INPUT DATA =>
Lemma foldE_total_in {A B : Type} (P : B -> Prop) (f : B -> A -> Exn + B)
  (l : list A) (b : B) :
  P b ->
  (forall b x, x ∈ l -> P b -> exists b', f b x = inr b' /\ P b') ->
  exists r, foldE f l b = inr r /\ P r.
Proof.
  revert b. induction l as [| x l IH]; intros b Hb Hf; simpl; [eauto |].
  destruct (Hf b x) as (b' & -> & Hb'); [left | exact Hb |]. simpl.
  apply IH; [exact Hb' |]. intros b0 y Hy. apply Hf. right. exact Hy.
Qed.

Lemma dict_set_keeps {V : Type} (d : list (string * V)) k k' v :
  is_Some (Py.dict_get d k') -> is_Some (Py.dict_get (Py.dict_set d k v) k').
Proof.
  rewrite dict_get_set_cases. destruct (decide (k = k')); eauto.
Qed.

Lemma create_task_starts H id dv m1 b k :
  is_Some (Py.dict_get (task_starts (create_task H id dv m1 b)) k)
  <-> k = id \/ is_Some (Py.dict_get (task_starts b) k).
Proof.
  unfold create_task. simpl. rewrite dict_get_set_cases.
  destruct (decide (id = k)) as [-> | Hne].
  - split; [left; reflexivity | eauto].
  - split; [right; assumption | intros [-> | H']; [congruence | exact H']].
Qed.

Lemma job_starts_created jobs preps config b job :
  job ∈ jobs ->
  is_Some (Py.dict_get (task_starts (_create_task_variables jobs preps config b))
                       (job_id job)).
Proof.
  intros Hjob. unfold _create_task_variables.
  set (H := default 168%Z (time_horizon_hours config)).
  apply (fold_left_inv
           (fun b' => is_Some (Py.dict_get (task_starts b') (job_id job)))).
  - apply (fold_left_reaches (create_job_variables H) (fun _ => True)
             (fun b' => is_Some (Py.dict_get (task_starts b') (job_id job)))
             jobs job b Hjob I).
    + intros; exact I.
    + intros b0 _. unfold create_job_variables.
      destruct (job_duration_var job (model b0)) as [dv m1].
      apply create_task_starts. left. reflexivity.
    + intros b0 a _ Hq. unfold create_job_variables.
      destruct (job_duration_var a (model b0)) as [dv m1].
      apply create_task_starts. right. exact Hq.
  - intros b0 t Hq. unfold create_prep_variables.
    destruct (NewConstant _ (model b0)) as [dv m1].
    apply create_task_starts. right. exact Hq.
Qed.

AIM OF THE TASK =>
Transcribe the lines above between the line holding "<-> k = id \/ is_Some" and the line holding "- split; [left; reflexivity | eauto].", inclusive, exactly as they stand and with nothing added.

EXPECTED ANSWER =>
  <-> k = id \/ is_Some (Py.dict_get (task_starts b) k).
Proof.
  unfold create_task. simpl. rewrite dict_get_set_cases.
  destruct (decide (id = k)) as [-> | Hne].
  - split; [left; reflexivity | eauto].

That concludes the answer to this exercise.